Ho - Desenvolver uma vacina contra a Aids é difícil, mas extremamente importante. A resposta simples sobre por que é tão difícil recai no fato de todas as vacinas que protegem vírus existentes até hoje são restritas e usam vírus atenuados. Essa estratégia provavelmente funcionaria para o HIV, mas a pessoa poderia pegar Aids, o que é arriscado. Por isso, essa estratégia foi eliminada.
Há outras frentes de estudo, como o uso do SIV (vírus semelhante ao HIV que ataca primatas), mas alguns animais vacinados com pedaços desses vírus acabaram desenvolvendo Aids da mesma forma. Isso assustou todo o mundo porque as vacinas precisam ser dadas para pessoas saudáveis. Outra frente de pesquisa foi usar pedaços da proteína do HIV, em uma técnica semelhante à que criou a vacina da hepatite B, mas os resultados também não são satisfatórios.
Uma esperança agora vem surgindo envolve o estudo de substâncias produzidas pelas próprias células T (do sistema imunológico) para impedir a contaminação do vírus. Mas para isso funcionar novos avanços técnicos poderão ser obtidos.

BBC - O senhor vem trabalhando na China, para desenvolver uma vacina. Em que estágio ele está?

Ho - Nós estamos lá há cerca de cinco anos, testando em animais uma combinação de várias vacinas, que estão mostrando algum progresso, com animais apresentando algum tipo de resposta imunológica ao HIV. Dentro de alguns meses, podemos começar a testá-las em seres humanos. Mas testar vacinas é muito mais complicado do que remédios.

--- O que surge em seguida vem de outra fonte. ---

(** * RekrusiveScraper: a shallow embedding of [main.py]

    The crawler of [main.py] is embedded as a state-and-exception monad over
    - the module globals ([maxRekrusion], [visitedUrls]),
    - a small model of the file system ([os.makedirs], [open(..., 'w')]),
    - the sequence of calls made to the outside world (stdout, HTTP,
      file system), kept in call order.
    The HTTP transport, the HTML parser and [urllib.parse] are collaborators
    of the program: they are the fields of the class [World].

    The file has three parts: the embedding of the program, with mocked
    sites to run it on; the vocabulary of the specification (phases of a
    call, records of calls, relations between states); the proofs, which
    end with the claims C1 to C10, the further properties X1 to X15 of
    the program, and their instances on the mocked sites. *)

From Stdlib Require Import Ascii DecimalString DecimalNat.
From stdpp Require Import base strings list gmap sets.

Local Open Scope string_scope.
Local Open Scope list_scope.

Set Warnings "-clear-no-such-hyp".

(** * The embedding *)

(** ** Python [str] *)

(** A [string] is a sequence of characters; a character is read as a code
    point below 256. *)

Module Str.

Definition chr_eqb (a b : ascii) : bool := Ascii.eqb a b.

Fixpoint map (f : ascii -> ascii) (s : string) : string :=
  match s with
  | EmptyString => EmptyString
  | String c s' => String (f c) (map f s')
  end.

Fixpoint forallb (f : ascii -> bool) (s : string) : bool :=
  match s with
  | EmptyString => true
  | String c s' => f c && forallb f s'
  end.

Fixpoint contains (x : ascii) (s : string) : bool :=
  match s with
  | EmptyString => false
  | String c s' => chr_eqb c x || contains x s'
  end.

(** [s.replace(old, new)] for one-character [old] and [new]. *)
Definition replace (old new : ascii) (s : string) : string :=
  map (fun c => if chr_eqb c old then new else c) s.

(** [s.split(sep)[[0]]]: what precedes the first [sep], all of [s] when
    there is none. *)
Fixpoint split_head (sep : ascii) (s : string) : string :=
  match s with
  | EmptyString => EmptyString
  | String c s' => if chr_eqb c sep then EmptyString
                   else String c (split_head sep s')
  end.

(** [s.split(sep)] for a one-character separator. *)
Fixpoint split (sep : ascii) (s : string) : list string :=
  match s with
  | EmptyString => [EmptyString]
  | String c s' =>
      if chr_eqb c sep then EmptyString :: split sep s'
      else match split sep s' with
           | w :: ws => String c w :: ws
           | [] => [String c EmptyString]
           end
  end.

(** [sep.join(parts)]. *)
Fixpoint join (sep : string) (parts : list string) : string :=
  match parts with
  | [] => EmptyString
  | [p] => p
  | p :: ps => p +:+ sep +:+ join sep ps
  end.

Fixpoint ends_with (x : ascii) (s : string) : bool :=
  match s with
  | EmptyString => false
  | String c EmptyString => chr_eqb c x
  | String _ s' => ends_with x s'
  end.

Definition starts_with (x : ascii) (s : string) : bool :=
  match s with
  | String c _ => chr_eqb c x
  | EmptyString => false
  end.

(** [str(n)] of a non-negative [int], as an f-string prints it. *)
Definition of_nat (n : nat) : string :=
  NilZero.string_of_uint (Nat.to_uint n).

Logo que a epidemia surgiu, há mais de 20 anos, achávamos que a vacina apareceria mais rápida, o que não aconteceu. Agora, tivemos que reajustar os nossos objetivos e estamos olhando para qualquer coisa que possa ajudar frear a epidemia. Não estamos mais tão esperançosos que uma vacina proteja 100% o risco de infecção, mas imunizações e terapias que, combinadas, podem ajudar.